3D Massive MIMO Channel Modeling With Cluster Based Ray Tracing Method

Abstract

This paper presents a new technique for channel modeling in the fifth generation (5G) of wireless communication systems. In 5G communications, the bandwidth and channel capacity should be significantly increased against fourth generation (4G) wireless technology while the energy consumption of the network must be reduced. With the severe spectrum shortage in the conventional cellular bands, millimeter wave (mmW) frequencies have been attracting growing attention as a possible candidate for 5G wireless networks. Another key candidate for implementation of 5G systems is massive multiple-input multiple-output (M-MIMO) technology. In a M-MIMO system, the base station (BS) is equipped with tens or hundreds of antennas and simultaneously serves several mobile station (MS) terminals.
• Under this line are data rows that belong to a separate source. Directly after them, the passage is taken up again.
(* ===== verification/Cw20.v ===== *)
(** * The CW20 token contract

    [contracts/cw20/src/{contract,state/cw20,state/trading_competition}.rs]
    and the messages of [packages/perpswap/src/contracts/cw20/entry.rs]: the
    storage items as a record, every entry point as a handler over the storage
    and the response being built, and [execute]/[instantiate] as the contract
    dispatches them.  [ALLOWANCES] is keyed by owner and spender,
    [ALLOWANCES_SPENDER] is its index in the other order.  The serialisation
    of the submessage sent to a receiving contract cannot fail and is not
    modelled further; the event texts are the fields of their structs. *)

From stdpp Require Import base option gmap strings list sorting.
From Stdlib Require Import ZArith Lia Ascii.
From S2P Require Import Prelude Storage Cosmwasm Types.
Local Open Scope Z_scope.

Abbreviation Uint128 := Z (only parsing).
Abbreviation Binary := string (only parsing).

(** ** Data *)

Inductive EmbeddedLogo := LogoSvg (data : Binary) | LogoPng (data : Binary).
Inductive Logo := LogoUrl (url : string) | LogoEmbedded (l : EmbeddedLogo).
Inductive LogoInfo := InfoUrl (url : string) | InfoEmbedded.

Definition logo_info (logo : Logo) : LogoInfo :=
  match logo with LogoUrl url => InfoUrl url | LogoEmbedded _ => InfoEmbedded end.

Record TokenInfo := mkTokenInfo {
  ti_name : string;
  ti_symbol : string;
  ti_decimals : Z;
  total_supply : Uint128;
}.

Record MarketingInfo := mkMarketingInfo {
  mi_project : option string;
  mi_description : option string;
  mi_logo : option LogoInfo;
  mi_marketing : option Addr;
}.
Definition marketing_default : MarketingInfo := mkMarketingInfo None None None None.

Record InstantiateMarketingInfo := mkInstantiateMarketing {
  im_project : option string;
  im_description : option string;
  im_marketing : option Addr;
  im_logo : option Logo;
}.

Record Cw20Instantiate := mkCw20Instantiate {
  ci_name : string;
  ci_symbol : string;
  ci_decimals : Z;
  ci_initial_balances : list (string * Uint128);
  ci_minter : RawAddr;
  ci_cap : option Uint128;
  ci_marketing : option InstantiateMarketingInfo;
}.

Inductive AllowanceChangeKind := Increase | Decrease.

Section Definitions.
Context {CW : CosmwasmStd}.

Record AllowanceResponse := mkAllowance { allowance : Uint128; expires : Expiration }.
Definition allowance_default : AllowanceResponse := mkAllowance 0 expiration_default.

Inductive Cw20ExecuteMsg :=
| ExecTransfer (recipient : RawAddr) (amount : Uint128)
| ExecBurn (amount : Uint128)
| ExecSend (contract : RawAddr) (amount : Uint128) (msg : Binary)
| ExecIncreaseAllowance (spender : RawAddr) (amount : Uint128) (expires : option Expiration)
| ExecDecreaseAllowance (spender : RawAddr) (amount : Uint128) (expires : option Expiration)
| ExecTransferFrom (owner recipient : RawAddr) (amount : Uint128)
| ExecSendFrom (owner contract : RawAddr) (amount : Uint128) (msg : Binary)
| ExecBurnFrom (owner : RawAddr) (amount : Uint128)
| ExecMint (recipient : RawAddr) (amount : Uint128)
| ExecUpdateMinter (new_minter : RawAddr)
| ExecUpdateMarketing (project description marketing : option string)
| ExecUploadLogo (logo : Logo)
| ExecSetMarket (addr : RawAddr).

Inductive Cw20Event :=
| TransferEvent (owner recipient : Addr) (amount : Uint128) (by_ : option Addr)
| BurnEvent (owner : Addr) (amount : Uint128) (by_ : option Addr)
| SendEvent (owner contract : Addr) (amount : Uint128) (by_ : option Addr)
| MintEvent (owner recipient : Addr) (amount : Uint128)
| AllowanceChangeEvent (kind : AllowanceChangeKind) (owner spender : Addr)
    (amount : Uint128) (expires : option Expiration)
| MarketingChangeEvent (project description marketing : option string)
| LogoChangeEvent (logo : Logo)
| MinterChangeEvent (minter : Addr).

(** The submessage [ReceiverExecuteMsg::Receive] sent to a contract. *)
Record ReceiveMsg := mkReceive {
  rm_contract : Addr; rm_sender : string; rm_amount : Uint128; rm_msg : Binary }.

(** The storage items of the contract. *)
Record Cw20Storage := mkCw20Storage {
  MINTER : option Addr;
  MINTER_CAP : option Uint128;
  TOKEN_INFO : option TokenInfo;
  MARKETING_INFO : option MarketingInfo;
  LOGO : option Logo;
  BALANCES : gmap Addr Uint128;
  ALLOWANCES : gmap (Addr * Addr) AllowanceResponse;
  ALLOWANCES_SPENDER : gmap (Addr * Addr) AllowanceResponse;
  MARKET_ADDRESS : option Addr;
}.

Definition cw20_empty : Cw20Storage :=
  mkCw20Storage None None None None None ∅ ∅ ∅ None.

(** [StateContext]: the storage and the response under construction. *)
Record Cw20Ctx := mkCw20Ctx {
  cstore : Cw20Storage;
  cevents : list Cw20Event;
  cmessages : list ReceiveMsg;
}.

Definition cw20_handler (A : Type) : Type := handler Cw20Ctx error A.

Definition on_store (f : Cw20Storage -> Cw20Storage) (c : Cw20Ctx) : Cw20Ctx :=
  mkCw20Ctx (f (cstore c)) (cevents c) (cmessages c).
Definition set_MINTER (v : option Addr) (s : Cw20Storage) : Cw20Storage :=
  mkCw20Storage v (MINTER_CAP s) (TOKEN_INFO s) (MARKETING_INFO s) (LOGO s) (BALANCES s)
    (ALLOWANCES s) (ALLOWANCES_SPENDER s) (MARKET_ADDRESS s).
Definition set_MINTER_CAP (v : option Uint128) (s : Cw20Storage) : Cw20Storage :=
  mkCw20Storage (MINTER s) v (TOKEN_INFO s) (MARKETING_INFO s) (LOGO s) (BALANCES s)
    (ALLOWANCES s) (ALLOWANCES_SPENDER s) (MARKET_ADDRESS s).
Definition set_TOKEN_INFO (v : option TokenInfo) (s : Cw20Storage) : Cw20Storage :=
  mkCw20Storage (MINTER s) (MINTER_CAP s) v (MARKETING_INFO s) (LOGO s) (BALANCES s)
    (ALLOWANCES s) (ALLOWANCES_SPENDER s) (MARKET_ADDRESS s).
Definition set_MARKETING_INFO (v : option MarketingInfo) (s : Cw20Storage) : Cw20Storage :=
  mkCw20Storage (MINTER s) (MINTER_CAP s) (TOKEN_INFO s) v (LOGO s) (BALANCES s)
    (ALLOWANCES s) (ALLOWANCES_SPENDER s) (MARKET_ADDRESS s).
Definition set_LOGO (v : option Logo) (s : Cw20Storage) : Cw20Storage :=
  mkCw20Storage (MINTER s) (MINTER_CAP s) (TOKEN_INFO s) (MARKETING_INFO s) v (BALANCES s)
    (ALLOWANCES s) (ALLOWANCES_SPENDER s) (MARKET_ADDRESS s).
Definition set_BALANCES (v : gmap Addr Uint128) (s : Cw20Storage) : Cw20Storage :=
  mkCw20Storage (MINTER s) (MINTER_CAP s) (TOKEN_INFO s) (MARKETING_INFO s) (LOGO s) v
    (ALLOWANCES s) (ALLOWANCES_SPENDER s) (MARKET_ADDRESS s).
Definition set_ALLOWANCES (v : gmap (Addr * Addr) AllowanceResponse) (s : Cw20Storage) :
    Cw20Storage :=
  mkCw20Storage (MINTER s) (MINTER_CAP s) (TOKEN_INFO s) (MARKETING_INFO s) (LOGO s)
    (BALANCES s) v (ALLOWANCES_SPENDER s) (MARKET_ADDRESS s).
Definition set_ALLOWANCES_SPENDER (v : gmap (Addr * Addr) AllowanceResponse) (s : Cw20Storage) :
    Cw20Storage :=
  mkCw20Storage (MINTER s) (MINTER_CAP s) (TOKEN_INFO s) (MARKETING_INFO s) (LOGO s)
    (BALANCES s) (ALLOWANCES s) v (MARKET_ADDRESS s).
Definition set_MARKET_ADDRESS (v : option Addr) (s : Cw20Storage) : Cw20Storage :=
  mkCw20Storage (MINTER s) (MINTER_CAP s) (TOKEN_INFO s) (MARKETING_INFO s) (LOGO s)
    (BALANCES s) (ALLOWANCES s) (ALLOWANCES_SPENDER s) v.

Definition add_event (e : Cw20Event) : cw20_handler unit :=
  hmod (fun c => mkCw20Ctx (cstore c) (cevents c ++ [e]) (cmessages c)).
Definition add_receive (m : ReceiveMsg) : cw20_handler unit :=
  hmod (fun c => mkCw20Ctx (cstore c) (cevents c) (cmessages c ++ [m])).
Definition load {A} (f : Cw20Storage -> A) : cw20_handler A := hget (fun c => f (cstore c)).
Definition save (f : Cw20Storage -> Cw20Storage) : cw20_handler unit := hmod (on_store f).

(** [RawAddr::validate]. *)
Definition validate (a : RawAddr) : res Addr := std (addr_validate a).

(** ** [cw_storage_plus::Map::update] on the three maps *)

Definition update_balance (a : Addr) (f : option Uint128 -> res Uint128) : cw20_handler unit :=
  old <~ load (fun s => BALANCES s !! a);
  new <~ hlift (f old);
  save (fun s => set_BALANCES (<[a := new]> (BALANCES s)) s).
The corresponding propagation channel should be modeled precisely in M-MIMO systems. In this paper, a new efficient method for 3 dimensional (3D) M-MIMO channel modeling is presented based on the cluster concept and ray tracing (RT) method. Accordingly, by mapping clusters to the propagation environment and applying ray tracing method, the propagation mechanisms are modeled and the channel response is determined. This method can predict the received signal amplitude as well as the other channel parameters such as angle of arrivals (AoAs) and delay of the multipath components (MPCs). This 3D channel model can be applied for both microwave and mmW M-MIMO communication systems.